(INFORMATION SUPPLIED begins)
Definition is_next_token_open_paren_or_less_than_or_dot : P bool :=
  look_ahead next_token_is_open_paren_or_less_than_or_dot.

(** The round over [export]. *)
Definition after_export : P (unit + bool) :=
  next_token;;
  done ← token_in [EqualsToken; AsteriskToken; OpenBraceToken; DefaultKeyword; AsKeyword; AtToken];
  if done : bool then mret (inr true)
  else
    alias ← token_is TypeKeyword;
    if alias : bool then
      next_token;;
      answer ← token_in [AsteriskToken; OpenBraceToken] ||| is_identifier &&& on_same_line;
      mret (inr answer)
    else mret (inl tt).

(** One round: over a modifier, or the answer. *)
Definition declaration_body (_ : unit) : P (unit + bool) :=
  previous ← get_token;
  match previous with
  | VarKeyword | LetKeyword | ConstKeyword | FunctionKeyword | ClassKeyword | EnumKeyword =>
      mret (inr true)
  | UsingKeyword => answer ← is_using_declaration; mret (inr answer)
  | AwaitKeyword => answer ← is_await_using_declaration; mret (inr answer)
  | InterfaceKeyword | TypeKeyword | DeferKeyword =>
      answer ← next_token_is_identifier_on_same_line; mret (inr answer)
  | ModuleKeyword | NamespaceKeyword =>
      answer ← next_token_is_identifier_or_string_literal_on_same_line; mret (inr answer)
  | AbstractKeyword | AccessorKeyword | AsyncKeyword | DeclareKeyword | PrivateKeyword
  | ProtectedKeyword | PublicKeyword | ReadonlyKeyword =>
      next_token;;
      broken ← has_preceding_line_break;
      if broken : bool then mret (inr false)
      else
        alias ← mret (kind_eqb previous DeclareKeyword) &&& token_is TypeKeyword;
        mret (if alias : bool then inr true else inl tt)
  | GlobalKeyword =>
      next_token;;
      answer ← token_in [OpenBraceToken; Identifier; ExportKeyword]; mret (inr answer)
  | ImportKeyword =>
      next_token;;
      answer ← token_in [DeferKeyword; StringLiteral; AsteriskToken; OpenBraceToken]
               ||| pgets (λ p, token_is_identifier_or_keyword (p_token p));
      mret (inr answer)
  | ExportKeyword => after_export
  | StaticKeyword => next_token;; mret (inl tt)
  | _ => mret (inr false)
  end.

Definition scan_start_of_declaration : P bool := ploop declaration_body tt.
Definition is_start_of_declaration : P bool := look_ahead scan_start_of_declaration.

(** ** Statements *)

Definition starts_statement_at_once (kind : SyntaxKind) : bool :=
  one_of kind [AtToken; SemicolonToken; OpenBraceToken; VarKeyword; LetKeyword; UsingKeyword;
    FunctionKeyword; ClassKeyword; EnumKeyword; IfKeyword; DoKeyword; WhileKeyword; ForKeyword;
    ContinueKeyword; BreakKeyword; ReturnKeyword; WithKeyword; SwitchKeyword; ThrowKeyword;
    TryKeyword; DebuggerKeyword; CatchKeyword; FinallyKeyword; AsyncKeyword; DeclareKeyword;
    InterfaceKeyword; ModuleKeyword; NamespaceKeyword; TypeKeyword; GlobalKeyword; DeferKeyword].

Definition is_start_of_statement : P bool :=
  kind ← get_token;
  if starts_statement_at_once kind then mret true
  else
    match kind with
    | ImportKeyword => is_start_of_declaration ||| is_next_token_open_paren_or_less_than_or_dot
    | ConstKeyword | ExportKeyword => is_start_of_declaration
    | AccessorKeyword | PublicKeyword | PrivateKeyword | ProtectedKeyword | StaticKeyword
    | ReadonlyKeyword =>
        is_start_of_declaration
        ||| pnot (look_ahead next_token_is_identifier_or_keyword_on_same_line)
    | _ => is_start_of_expression
    end.

(** ** Arrow functions ([ambiguity.rs]) *)

Inductive Tristate := TUnknown | TFalse | TTrue.

Definition tristate (b : bool) : Tristate := if b then TTrue else TFalse.

(** After the parenthesis, where the next token neither closes it nor opens a pattern. *)
Definition arrow_after_paren (second : SyntaxKind) : P Tristate :=
  modifier ← mret (is_modifier_kind second && negb (kind_eqb second AsyncKeyword))
             &&& look_ahead next_token_is_identifier;
  if modifier : bool then
    kind ← next_token; mret (tristate (negb (kind_eqb kind AsKeyword)))
  else
    name ← is_identifier;
    if negb name && negb (kind_eqb second ThisKeyword) then mret TFalse
    else
      kind ← next_token;
      match kind with
      | ColonToken => mret TTrue
      | QuestionToken =>
          answer ← next_token_in [ColonToken; CommaToken; EqualsToken; CloseParenToken];
          mret (tristate answer)
      | CommaToken | EqualsToken | CloseParenToken => mret TUnknown
      | _ => mret TFalse
      end.

Definition is_jsx_arrow : P bool :=
  parse_optional ConstKeyword;;
  kind ← next_token;
  match kind with
  | ExtendsKeyword => pnot (next_token_in [EqualsToken; GreaterThanToken; SlashToken])
  | CommaToken | EqualsToken => mret true
  | _ => mret false
  end.

Definition arrow_after_less_than : P Tristate :=
  start ← is_identifier ||| token_is ConstKeyword;
  if negb start then mret TFalse
  else
    variant ← pgets p_language_variant;
    if variant =? JSX then arrow ← look_ahead is_jsx_arrow; mret (tristate arrow)
    else mret TUnknown.

Definition next_is_parenthesized_arrow_function_expression : P Tristate :=
  async ← token_is AsyncKeyword;
  bare ← (if async : bool then
            next_token;;
            has_preceding_line_break ||| pnot (token_in [OpenParenToken; LessThanToken])
          else mret false);
  if bare : bool then mret TFalse
  else
    first ← get_token;
    second ← next_token;
    match first with
    | OpenParenToken =>
        match second with
        | CloseParenToken =>
            answer ← next_token_in [EqualsGreaterThanToken; ColonToken; OpenBraceToken];
            mret (tristate answer)
        | OpenBracketToken | OpenBraceToken => mret TUnknown
        | DotDotDotToken => mret TTrue
        | _ => arrow_after_paren second
        end
    | LessThanToken => arrow_after_less_than
    | _ => ppanic
    end.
(INFORMATION SUPPLIED ends)
### WORK INSTRUCTIONS
Only the lines from the one holding "EqualsToken => mret true" through the end of the listing should be given again, exactly and with both ends included.

### ANSWER FOR THE TASK
  | CommaToken | EqualsToken => mret true
  | _ => mret false
  end.

Definition arrow_after_less_than : P Tristate :=
  start ← is_identifier ||| token_is ConstKeyword;
  if negb start then mret TFalse
  else
    variant ← pgets p_language_variant;
    if variant =? JSX then arrow ← look_ahead is_jsx_arrow; mret (tristate arrow)
    else mret TUnknown.

Definition next_is_parenthesized_arrow_function_expression : P Tristate :=
  async ← token_is AsyncKeyword;
  bare ← (if async : bool then
            next_token;;
            has_preceding_line_break ||| pnot (token_in [OpenParenToken; LessThanToken])
          else mret false);
  if bare : bool then mret TFalse
  else
    first ← get_token;
    second ← next_token;
    match first with
    | OpenParenToken =>
        match second with
        | CloseParenToken =>
            answer ← next_token_in [EqualsGreaterThanToken; ColonToken; OpenBraceToken];
            mret (tristate answer)
        | OpenBracketToken | OpenBraceToken => mret TUnknown
        | DotDotDotToken => mret TTrue
        | _ => arrow_after_paren second
        end
    | LessThanToken => arrow_after_less_than
    | _ => ppanic
    end.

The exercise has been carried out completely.